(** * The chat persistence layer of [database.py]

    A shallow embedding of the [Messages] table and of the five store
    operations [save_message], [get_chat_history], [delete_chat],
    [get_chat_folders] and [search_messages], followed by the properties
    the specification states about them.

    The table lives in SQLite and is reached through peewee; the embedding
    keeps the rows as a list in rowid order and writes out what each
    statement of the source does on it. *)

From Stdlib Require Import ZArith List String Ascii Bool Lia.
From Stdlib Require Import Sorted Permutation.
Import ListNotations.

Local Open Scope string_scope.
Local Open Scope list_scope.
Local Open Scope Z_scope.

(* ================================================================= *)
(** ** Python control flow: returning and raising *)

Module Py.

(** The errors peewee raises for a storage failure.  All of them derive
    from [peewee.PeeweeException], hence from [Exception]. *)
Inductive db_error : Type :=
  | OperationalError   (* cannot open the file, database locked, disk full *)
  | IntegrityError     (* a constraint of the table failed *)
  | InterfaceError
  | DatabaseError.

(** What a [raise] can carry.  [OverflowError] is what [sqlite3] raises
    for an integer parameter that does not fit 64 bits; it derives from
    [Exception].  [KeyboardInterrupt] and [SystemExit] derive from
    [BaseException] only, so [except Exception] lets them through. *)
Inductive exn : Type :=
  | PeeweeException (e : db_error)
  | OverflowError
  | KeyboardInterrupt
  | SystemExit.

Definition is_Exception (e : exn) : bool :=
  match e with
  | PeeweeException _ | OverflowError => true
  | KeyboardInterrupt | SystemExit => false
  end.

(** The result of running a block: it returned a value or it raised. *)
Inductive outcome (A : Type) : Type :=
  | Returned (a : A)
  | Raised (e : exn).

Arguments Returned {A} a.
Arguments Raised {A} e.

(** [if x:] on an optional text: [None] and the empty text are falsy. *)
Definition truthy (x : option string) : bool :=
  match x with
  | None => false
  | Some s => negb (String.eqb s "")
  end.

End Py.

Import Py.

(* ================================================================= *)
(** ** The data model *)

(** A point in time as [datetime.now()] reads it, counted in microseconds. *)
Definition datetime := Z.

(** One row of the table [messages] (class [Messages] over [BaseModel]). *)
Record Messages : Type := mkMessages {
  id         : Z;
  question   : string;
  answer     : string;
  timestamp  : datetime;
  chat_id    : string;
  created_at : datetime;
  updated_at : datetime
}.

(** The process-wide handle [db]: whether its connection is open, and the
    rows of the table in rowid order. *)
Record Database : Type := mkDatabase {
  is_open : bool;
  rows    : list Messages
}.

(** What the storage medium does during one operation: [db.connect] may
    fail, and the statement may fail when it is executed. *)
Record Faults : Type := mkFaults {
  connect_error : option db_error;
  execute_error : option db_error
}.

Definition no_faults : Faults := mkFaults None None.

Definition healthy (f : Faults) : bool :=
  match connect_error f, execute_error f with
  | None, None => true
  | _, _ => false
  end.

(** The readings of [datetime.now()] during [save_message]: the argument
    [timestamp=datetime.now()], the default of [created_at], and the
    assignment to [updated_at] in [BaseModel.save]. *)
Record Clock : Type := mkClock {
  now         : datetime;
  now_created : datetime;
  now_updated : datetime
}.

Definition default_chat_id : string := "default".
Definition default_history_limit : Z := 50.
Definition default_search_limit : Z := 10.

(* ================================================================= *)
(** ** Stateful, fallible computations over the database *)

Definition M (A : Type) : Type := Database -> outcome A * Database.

---

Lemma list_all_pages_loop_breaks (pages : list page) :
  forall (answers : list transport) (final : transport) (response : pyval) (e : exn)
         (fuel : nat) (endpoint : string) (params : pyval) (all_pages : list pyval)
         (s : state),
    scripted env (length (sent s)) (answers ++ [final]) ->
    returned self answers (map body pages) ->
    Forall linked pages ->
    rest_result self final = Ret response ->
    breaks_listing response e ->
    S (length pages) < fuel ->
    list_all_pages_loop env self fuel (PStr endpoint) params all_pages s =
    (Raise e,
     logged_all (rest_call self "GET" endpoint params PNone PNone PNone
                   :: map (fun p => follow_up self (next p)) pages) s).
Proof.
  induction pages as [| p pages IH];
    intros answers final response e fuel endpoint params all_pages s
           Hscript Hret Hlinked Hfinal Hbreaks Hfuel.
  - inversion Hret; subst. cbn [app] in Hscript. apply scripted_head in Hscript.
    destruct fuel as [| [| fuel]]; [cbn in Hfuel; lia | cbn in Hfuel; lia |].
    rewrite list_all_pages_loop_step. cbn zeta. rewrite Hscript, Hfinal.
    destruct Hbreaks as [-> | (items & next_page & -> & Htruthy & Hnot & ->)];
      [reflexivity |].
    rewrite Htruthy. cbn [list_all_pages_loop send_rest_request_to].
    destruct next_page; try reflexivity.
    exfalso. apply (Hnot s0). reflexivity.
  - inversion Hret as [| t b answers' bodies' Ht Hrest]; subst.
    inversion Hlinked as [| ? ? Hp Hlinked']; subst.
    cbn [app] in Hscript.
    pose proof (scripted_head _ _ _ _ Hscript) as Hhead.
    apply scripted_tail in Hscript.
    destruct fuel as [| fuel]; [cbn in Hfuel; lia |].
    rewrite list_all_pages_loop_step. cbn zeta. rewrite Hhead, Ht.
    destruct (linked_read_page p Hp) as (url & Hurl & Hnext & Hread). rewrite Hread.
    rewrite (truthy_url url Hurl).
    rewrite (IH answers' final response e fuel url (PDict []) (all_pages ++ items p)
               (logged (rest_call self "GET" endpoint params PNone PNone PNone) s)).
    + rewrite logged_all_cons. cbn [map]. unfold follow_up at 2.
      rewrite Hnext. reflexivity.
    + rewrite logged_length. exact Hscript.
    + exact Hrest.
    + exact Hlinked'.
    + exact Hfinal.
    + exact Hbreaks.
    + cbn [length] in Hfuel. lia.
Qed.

■ GOAL OF THE EXERCISE ■
Retype exactly, and only, the lines above from the one where "A shallow embedding" occurs up to and including the one where "the specification states about them." occurs.

■ EXERCISE ANSWER ■
    A shallow embedding of the [Messages] table and of the five store
    operations [save_message], [get_chat_history], [delete_chat],
    [get_chat_folders] and [search_messages], followed by the properties
    the specification states about them.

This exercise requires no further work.